Trust, respect, courtesy and a little bit of love. IMO, the more you have of each the stronger the relationship.

Mikewlf337's avatar

Yes it can. Depending on several factors but it can. You both need to love one another and compromise is important. Some work out and some don’t. I have seen people break up and get back together and get married and stay married. I have also seen them get back together only to break up again. Sometimes i have seen them get back together get married and then shortler after the marriage they get divorced. Really hard to tell unless I actually know both of you. Since I don’t know either of you I can’t come up with a conclusion.

Ivy's avatar

You had reason enough to separate. Often in the void that’s created from a separation, we remember and miss certain things in a relationship. That’s natural and healing, but not to be misconstrued for reasons for getting back together. Until you can discuss with each other the reasons you separated and how that’s affected your feelings and hopes, I wouldn’t give a lasting reconciliation much hope.

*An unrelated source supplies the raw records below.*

(** Rows. *)

Lemma rows_of_row (cfg : LayoutConfig) (ml mr : Z) rng c row
    (rest : list instr) :
  rows_of (row_instrs cfg ml mr rng c row ++ rest) =
    row_geometry cfg ml mr row :: rows_of rest.
Proof.
  unfold row_instrs, row_geometry. cbn [app rows_of]. reflexivity.
Qed.

Lemma rows_of_rows (cfg : LayoutConfig) (ml mr : Z) rng (rest : list instr) :
  forall l c,
  rows_of (trace_fold (row_instrs cfg ml mr rng) 16 c l ++ rest) =
    map (row_geometry cfg ml mr) l ++ rows_of rest.
Proof.
  induction l as [|x l IH]; intros c; [reflexivity|].
  cbn [trace_fold map]. rewrite <- app_assoc, rows_of_row, IH. reflexivity.
Qed.

End TraceFacts.

Section DocumentFacts.

Context {metrics : Metrics}.

Local Open Scope list_scope.

Lemma page_body_eq (cfg : LayoutConfig) (sp : Z) (ds : bool) rng c (i : Z) :
  page_body cfg sp ds rng c i =
    page_rows cfg sp ds rng c i ++
    removelast
      (label_instrs cfg (snd (page_margins cfg ds (sp + i))) (page_label sp i)).
Proof.
  unfold page_body, page_instrs. apply removelast_app. discriminate.
Qed.

Lemma page_instrs_body (cfg : LayoutConfig) (sp : Z) (ds : bool) rng c (i : Z) :
  page_instrs cfg sp ds rng c i = page_body cfg sp ds rng c i ++ [ShowPage].
Proof.
  rewrite page_body_eq. unfold page_instrs, label_instrs.
  rewrite <- app_assoc. reflexivity.
Qed.

Lemma page_margins_sum (cfg : LayoutConfig) (ds : bool) (p : Z) :
  fst (page_margins cfg ds p) + snd (page_margins cfg ds p) =
    margin_left cfg + margin_right cfg.
Proof.
  unfold page_margins. destruct (ds && (p mod 2 =? 0)); cbn [fst snd]; lia.
Qed.

Lemma page_rows_count (p : instr -> bool) (k : nat) (cfg : LayoutConfig)
    (sp : Z) (ds : bool) rng c (i : Z) :
  (forall ml mr c row, count p (row_instrs cfg ml mr rng c row) = k) ->
  count p (page_rows cfg sp ds rng c i) =
    (k * Z.to_nat (codes_per_page cfg))%nat.
Proof.
  intros Hk. unfold page_rows.
  rewrite (count_trace_fold p _ 16 k) by (intros; apply Hk).
  rewrite range_length. reflexivity.
Qed.

Lemma page_body_no_ShowPage (cfg : LayoutConfig) (sp : Z) (ds : bool) rng c
    (i : Z) :
  no_ShowPage (page_body cfg sp ds rng c i).
Proof.
  rewrite page_body_eq. apply Forall_app. split.
  - apply Forall_trace_fold. intros c' x. repeat constructor.
  - repeat constructor.
Qed.

Lemma page_body_ok (cfg : LayoutConfig) (sp : Z) (ds : bool) rng c (i : Z) :
  page_ok cfg sp ds (page_body cfg sp ds rng c i) i.
Proof.
  rewrite page_body_eq. unfold page_ok. repeat split.
  - unfold page_rows, page_geometry. rewrite rows_of_rows.
    cbn [label_instrs removelast rows_of]. apply app_nil_r.
  - rewrite label_of_app. unfold page_rows.
    rewrite label_of_trace_fold by reflexivity. reflexivity.
  - rewrite count_app, (page_rows_count is_Rect 1) by reflexivity.
    cbn. lia.
  - rewrite count_app, (page_rows_count is_DrawInlineImage 1) by reflexivity.
    cbn. lia.
  - rewrite count_app, (page_rows_count is_Save 0) by reflexivity.
    reflexivity.
  - apply Forall_app. split.
    + apply Forall_trace_fold. intros c' x.
      unfold row_instrs. repeat constructor.
      cbn. pose proof (page_margins_sum cfg ds (sp + i)). lia.
    + repeat constructor.
Qed.

Lemma page_ok_NewCanvas (cfg : LayoutConfig) (sp : Z) (ds : bool)
    (filename : string) (page : list instr) (i : Z) :
  page_ok cfg sp ds page i ->
  page_ok cfg sp ds (NewCanvas filename letter :: page) i.
Proof.
  intros (Hrows & Hlabel & Hrect & Himg & Hsave & Hw).
  unfold page_ok. repeat split; try assumption.
  constructor; [exact I|assumption].
Qed.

RealEyesRealizeRealLies's avatar

“And what do we need to do to make it work?”

Follow your own advice and work on what you already said the problem is.

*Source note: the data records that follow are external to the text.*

(** Counting the day of the month on from the first of a month, as
    [MakeDay] does, gives the date that runs over into the next month. *)
Lemma civilFromDays_rollOver y m d :
  1 ≤ m ≤ 12 → 1 ≤ d ≤ 31 →
  civilFromDays (daysFromCivil y m 1 + d - 1) = rollOver y m d.
Proof.
  intros Hm Hd. unfold rollOver.
  pose proof (daysInMonth_bounds y m) as Hb.
  destruct (Z.leb_spec d (daysInMonth y m)) as [Hle|Hgt].
  - rewrite <- daysFromCivil_day. apply civilFromDays_daysFromCivil. split; lia.
  - replace (daysFromCivil y m 1 + d - 1)
      with (daysFromCivil y m 1 + daysInMonth y m + (d - daysInMonth y m) - 1)
      by lia.
    rewrite (daysFromCivil_nextMonth _ _ Hm), <- daysFromCivil_day.
    pose proof (nextMonth_range y m Hm) as Hn.
    pose proof (daysInMonth_bounds (nextMonth y m).1 (nextMonth y m).2) as Hb'.
    rewrite civilFromDays_daysFromCivil by (split; lia).
    by destruct (nextMonth y m).
Qed.

Lemma Day_MakeDate day t : Day (MakeDate day (TimeWithinDay t)) = day.
Proof. unfold Day, MakeDate, TimeWithinDay, msPerDay. euclid. Qed.

Lemma civilDate_civil now : civilDate now = civilFromDays (Day (localTime now)).
Proof.
  unfold civilDate, getFullYear, getMonth, getDate.
  destruct (civilFromDays (Day (localTime now))) as [[y m] d].
  cbn [fst snd]. f_equal. f_equal. lia.
Qed.

Lemma civilDate_valid now :
  validDate (getFullYear now) (getMonth now + 1) (getDate now).
Proof.
  pose proof (civilFromDays_valid (Day (localTime now))) as H.
  rewrite <- civilDate_civil in H. exact H.
Qed.

(** [now.setMonth(now.getMonth() + 1)], in calendar terms. *)
Lemma civilDate_setMonth now :
  civilDate (setMonth now (getMonth now + 1)) = afterSetMonth (civilDate now).
Proof.
  destruct (civilDate_valid now) as [Hm Hd].
  rewrite (civilDate_civil (setMonth _ _)).
  unfold setMonth. cbn [localTime]. rewrite Day_MakeDate.
  unfold civilDate, afterSetMonth, MakeDay.
  set (y := getFullYear now) in *. set (m := getMonth now + 1) in *.
  set (d := getDate now) in *. clearbody y m d.
  pose proof (daysInMonth_bounds y m) as Hb.
  assert ((y + m / 12, m mod 12 + 1) = nextMonth y m) as E.
  { unfold nextMonth.
    destruct (month_cases m Hm)
      as [->|[->|[->|[->|[->|[->|[->|[->|[->|[->|[->| ->]]]]]]]]]]];
      cbn [Z.eqb Pos.eqb]; f_equal; euclid. }
  rewrite <- E. apply civilFromDays_rollOver; [euclid|lia].
Qed.

(** [now.setFullYear(now.getFullYear() + 1)], in calendar terms. *)
Lemma civilDate_setFullYear now :
  civilDate (setFullYear now (getFullYear now + 1))
  = afterSetFullYear (civilDate now).
Proof.
  destruct (civilDate_valid now) as [Hm Hd].
  rewrite (civilDate_civil (setFullYear _ _)).
  unfold setFullYear. cbn [localTime]. rewrite Day_MakeDate.
  unfold civilDate, afterSetFullYear, MakeDay.
  set (y := getFullYear now) in *.
  set (m := getMonth now + 1) in *.
  replace (getMonth now) with (m - 1) by (unfold m; lia).
  set (d := getDate now) in *. clearbody y m d.
  pose proof (daysInMonth_bounds y m) as Hb.
  replace (y + 1 + (m - 1) / 12) with (y + 1) by euclid.
  replace ((m - 1) mod 12 + 1) with m by euclid.
  apply civilFromDays_rollOver; lia.
Qed.

Lemma yyyymmdd_formatDate now : yyyymmdd now = formatDate (civilDate now).
Proof. reflexivity. Qed.

(** Where the day exists in the month it falls into, nothing runs over:
    the code's date is the one the specification names. *)
Lemma afterSetMonth_exists c :
  (∀ y m d, plusOneMonth c = (y, m, d) → d ≤ daysInMonth y m) →
  afterSetMonth c = plusOneMonth c.
Proof.
  destruct c as [[y m] d]. unfold afterSetMonth, plusOneMonth, rollOver.
  destruct (nextMonth y m) as [y' m']. intros H.
  pose proof (H y' m' d eq_refl). by destruct (Z.leb_spec d (daysInMonth y' m')); [|lia].
Qed.

Lemma afterSetFullYear_exists c :
  (∀ y m d, plusOneYear c = (y, m, d) → d ≤ daysInMonth y m) →
  afterSetFullYear c = plusOneYear c.
Proof.
  destruct c as [[y m] d]. unfold afterSetFullYear, plusOneYear, rollOver.
  intros H. pose proof (H (y + 1) m d eq_refl).
  by destruct (Z.leb_spec d (daysInMonth (y + 1) m)); [|lia].
Qed.

End Calendar.

(** ** The license key *)

Lemma length_pretty_N_go (k : nat) (x : N) s :
  (10 ^ N.of_nat k ≤ x < 10 ^ N.of_nat (S k))%N →
  String.length (pretty_N_go x s) = (S k + String.length s)%nat.
Proof.
  revert x s. induction k as [|k IH]; intros x s [Hlo Hhi].
  - change (10 ^ N.of_nat 0)%N with 1%N in Hlo.
    change (10 ^ N.of_nat 1)%N with 10%N in Hhi.
    rewrite pretty_N_go_step by lia.
    rewrite N.div_small by lia. by rewrite pretty_N_go_0.
  - rewrite !Nat2N.inj_succ, !N.pow_succ_r' in Hlo, Hhi.
    assert (0 < 10 ^ N.of_nat k)%N as Hpos
      by (apply N.neq_0_lt_0, N.pow_nonzero; lia).
    rewrite pretty_N_go_step by lia.
    rewrite IH; [simpl; lia|]. rewrite Nat2N.inj_succ, N.pow_succ_r'. split.
    + apply N.div_le_lower_bound; lia.
    + rewrite Nat2N.inj_succ, N.pow_succ_r' in Hhi.
      apply N.Div0.div_lt_upper_bound. lia.
Qed.

Lemma length_pretty_Z (k : nat) (z : Z) :
  10 ^ Z.of_nat k ≤ z < 10 ^ Z.of_nat (S k) →
  String.length (pretty z) = S k.
Proof.
  intros [Hlo Hhi].
  assert (0 < z) as Hz by (pose proof (Z.pow_pos_nonneg 10 (Z.of_nat k)); lia).
  destruct z as [|p|p]; try lia.
  change (pretty (Z.pos p)) with (pretty (N.pos p)).
  unfold pretty, pretty_N. rewrite decide_False by done.
  rewrite (length_pretty_N_go k); [simpl; lia|].
  rewrite N2Z.inj_le, N2Z.inj_lt, !N2Z.inj_pow, !nat_N_Z. done.
Qed.

Lemma length_zeros n : String.length (zeros n) = n.
Proof. induction n as [|n IH]; [done|]. simpl. by rewrite IH. Qed.

Lemma length_padStart0 n s :
  (String.length s ≤ n)%nat → String.length (padStart0 n s) = n.
Proof.
  intros H. unfold padStart0. rewrite str_length_app, length_zeros. lia.
Qed.

Lemma length_pad2 z : 1 ≤ z ≤ 31 → String.length (padStart0 2 (pretty z)) = 2%nat.
Proof.
  intros Hz. apply length_padStart0.
  destruct (Z.lt_ge_cases z 10).
  - rewrite (length_pretty_Z 0); [lia|simpl; lia].
  - rewrite (length_pretty_Z 1); [lia|simpl; lia].
Qed.

(** A date in the years 1000 to 9999 is written with eight characters. *)
Lemma length_formatDate y m d :
  1000 ≤ y ≤ 9999 → validDate y m d → String.length (formatDate (y, m, d)) = 8%nat.
Proof.
  intros Hy [Hm Hd]. pose proof (daysInMonth_bounds y m) as Hb.
  unfold formatDate.
  rewrite !str_length_app, !length_pad2 by lia.
  rewrite (length_pretty_Z 3); [done|simpl; lia].
Qed.

Lemma substring0_prefix n s :
  (∃ rest, s = substring0 n s +:+ rest)
  ∧ String.length (substring0 n s) = Nat.min n (String.length s).
Proof.
  unfold substring0. revert s. induction n as [|n IH]; intros s.
  - destruct s; simpl; split; eauto.
  - destruct s as [|c s]; simpl; [split; [by exists ""|done]|].
    destruct (IH s) as [[rest Hr] Hl]. split.
    + exists rest. rewrite str_app_cons. by f_equal.
    + by rewrite Hl.
Qed.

”...a lot of communication issues at the end among other insecurities on both sides.”

BarnacleBill's avatar

Are the reasons you broke up still valid?

tedd's avatar

For my own sake I hope (and truly do believe) that yes you can end up back with them. But I imagine it will take some stars aligning, and as others have said at least some of the things that drove you apart will probably have to be mended beforehand.

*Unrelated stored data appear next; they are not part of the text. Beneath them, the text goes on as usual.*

Lemma hosts_attributes_first_failure hosts : forall e,
  hosts_attributes hosts = Raise e
  <-> exists before h behind,
        hosts = before ++ h :: behind
        /\ Forall (fun h' => exists attrs, (attributes h').1 = Ok attrs) before
        /\ (attributes h).1 = Raise e.
Proof.
  induction hosts as [| h hosts IH]; intros e; simpl.
  - split; [discriminate |]. intros (before & ? & ? & H & _). by destruct before.
  - destruct (attributes_loop h []) as [attrs | e'] eqn:Ha; simpl.
    + destruct (hosts_attributes hosts) as [others | e''] eqn:Hrest; simpl.
      * split; [discriminate |].
        intros (before & h' & behind & Heq & Hb & Hh).
        destruct before as [| b before]; simpl in Heq.
        -- injection Heq as <- <-. simpl in Hh. congruence.
        -- injection Heq as <- ->. apply Forall_cons_1 in Hb as [_ Hb].
           assert (Ok others = Raise e) as Habs; [| discriminate Habs].
           apply IH. by exists before, h', behind.
      * split.
        -- intros [= <-]. destruct (proj1 (IH e'') eq_refl)
             as (before & h' & behind & -> & Hb & Hh).
           exists (h :: before), h', behind. repeat split; [| done].
           constructor; [by exists attrs | done].
        -- intros (before & h' & behind & Heq & Hb & Hh).
           destruct before as [| b before]; simpl in Heq.
           ++ injection Heq as <- <-. simpl in Hh. congruence.
           ++ injection Heq as <- ->. apply Forall_cons_1 in Hb as [_ Hb].
              apply IH. by exists before, h', behind.
    + split.
      * intros [= <-]. by exists [], h, hosts.
      * intros (before & h' & behind & Heq & Hb & Hh).
        destruct before as [| b before]; simpl in Heq.
        -- injection Heq as <- <-. simpl in Hh. congruence.
        -- injection Heq as <- ->. apply Forall_cons_1 in Hb as [[a Hv] _].
           simpl in Hv. congruence.
Qed.

(** X12.  The list of snapshots is all or nothing: [hosts_attributes]
    raises exactly when some host does not convert, with the exception of
    the first such host in document order, so one host with a typed field
    that is no number costs the whole list. *)
Theorem hosts_attributes_all_or_nothing (hosts : list host) :
  (forall e,
      hosts_attributes hosts = Raise e
      <-> exists before h behind,
            hosts = before ++ h :: behind
            /\ Forall (fun h' => exists attrs, (attributes h').1 = Ok attrs) before
            /\ (attributes h).1 = Raise e)
  /\ (forall h e,
        In h hosts -> (attributes h).1 = Raise e ->
        exists e', hosts_attributes hosts = Raise e').
Proof.
  split; [apply hosts_attributes_first_failure |].
  intros h e Hin Hh.
  destruct (hosts_attributes hosts) as [records | e'] eqn:Hrun; [| by exists e'].
  apply hosts_attributes_Forall2 in Hrun. exfalso.
  apply list_elem_of_In, list_elem_of_lookup_1 in Hin as [i Hi].
  destruct (Forall2_lookup_l _ _ _ _ _ Hrun Hi) as (attrs & _ & Ha).
  congruence.
Qed.




(** ** The further properties on example devices and documents *)

Lemma generator_trace_witness :
  get_generic_host_entry example_device 2 = Raise (IndexError "SpecifiedArrayIndexInvalid").
Proof.
  destruct (generator_trace example_device 3 two_hosts Finished) as [_ [message H]].
  - reflexivity.
  - pose proof H as H'. vm_compute in H'. injection H' as <-. exact H.
Defined.

Lemma enumeration_needs_the_signal_witness :
  get_hosts_info endless_device 7 = None.
Proof.
  destruct (enumeration_needs_the_signal endless_device 7) as (_ & _ & H).
  - intros index. eexists. split; [reflexivity |].
    unfold is_host_entry, info_fields.
    repeat (apply Forall_cons_2 || apply Forall_nil_2); eexists; reflexivity.
  - exact H.
Defined.

Lemma host_info_first_missing_field_witness :
  exists before behind,
    info_fields = before ++ "NewActive" :: behind
    /\ Forall (fun k => is_Some (entry_without_status !! k)) before.
Proof.
  destruct (host_info_first_missing_field entry_without_status) as [_ H].
  destruct (H (KeyError "NewActive")) as (before & key & behind & H1 & H2 & _ & H4).
  - reflexivity.
  - injection H4 as <-. exists before, behind. split; assumption.
Defined.

Lemma hosts_info_records_have_the_seven_keys_witness :
  exists infos,
    get_hosts_info example_device 3 = Some (Ok infos)
    /\ Forall (fun info => dom info = info_keys) infos.
Proof.
  destruct (get_hosts_info example_device 3) as [[infos | e] |] eqn:E;
    [| discriminate E | discriminate E].
  exists infos. split; [reflexivity |].
  destruct (hosts_info_records_have_the_seven_keys example_device 3 infos)
    as [H _]; [exact E | exact H].
Defined.

Lemma status_none_means_name_raises_witness :
  get_host_status example_device (PyStr "00:00:00:00:00:00") = Ok PyNone
  /\ get_host_name example_device (PyStr "00:00:00:00:00:00")
     = Raise (FritzLookUpError "NoSuchEntryInArray").
Proof.
  split; [reflexivity |].
  destruct (status_none_means_name_raises example_device
              (PyStr "00:00:00:00:00:00")) as (e & H1 & _ & H3).
  - intros result H. discriminate H.
  - reflexivity.
  - rewrite H3. vm_compute in H1. injection H1 as <-. reflexivity.
Defined.

Lemma mesh_topology_failure_modes_witness :
  exists reply,
    session_get (device two_hosts reply_500 empty_document)
      "http://192.168.178.1:49000/meshlist.lua?sid=1" = Ok reply
    /\ ok reply = false.
Proof.
  destruct (mesh_topology_failure_modes
              (device two_hosts reply_500 empty_document) false
              (FritzActionError
                 "Error 500: Device has no access to topology information."))
    as [H | (result & Hact & [[_ H] | (path & Hpath & [H | (reply & Hget & H)])])].
  - reflexivity.
  - discriminate H.
  - discriminate H.
  - discriminate H.
  - exists reply. split; [exact Hget |].
    destruct H as [[Hok _] | (Hok & _)]; [exact Hok |].
    injection Hget as <-. discriminate Hok.
Defined.

Lemma attributes_keeps_names_and_order_witness :
  exists attrs,
    (attributes (process_node [] item_node)).1 = Ok attrs
    /\ od_keys attrs = od_keys (process_node [] item_node).
Proof.
  destruct (attributes (process_node [] item_node)).1 as [attrs |] eqn:E;
    [| discriminate E].
  exists attrs. split; [reflexivity |].
  destruct (attributes_keeps_names_and_order (process_node [] item_node) attrs)
    as [H _].
  - apply (bool_decide_unpack _). vm_compute. exact I.
  - exact E.
  - exact H.
Defined.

Just take things as they go, and good luck. And let us know how it goes.

Disc2021's avatar

Depends on the people. You have to identify what exactly went wrong and you both have to commit to never making that same mistake again.

My parents (I use their relationship as a model for what true love really is) I feel have been through a lot, but they have never given up on each other and have always been there for one another. Till this day they argue here and there and go through some difficulties but they never seem to lose their sense of love, nor the commitment they’ve made to each other.

Maybe this is pessimistic, but I dont think most people in this day and age are strong enough for that. People seem to have the “fuck you, I dont need you, I’ll do what I want” mentality, where when something goes amiss – they cut and run. Most people are only out for themselves; the taking and not the giving.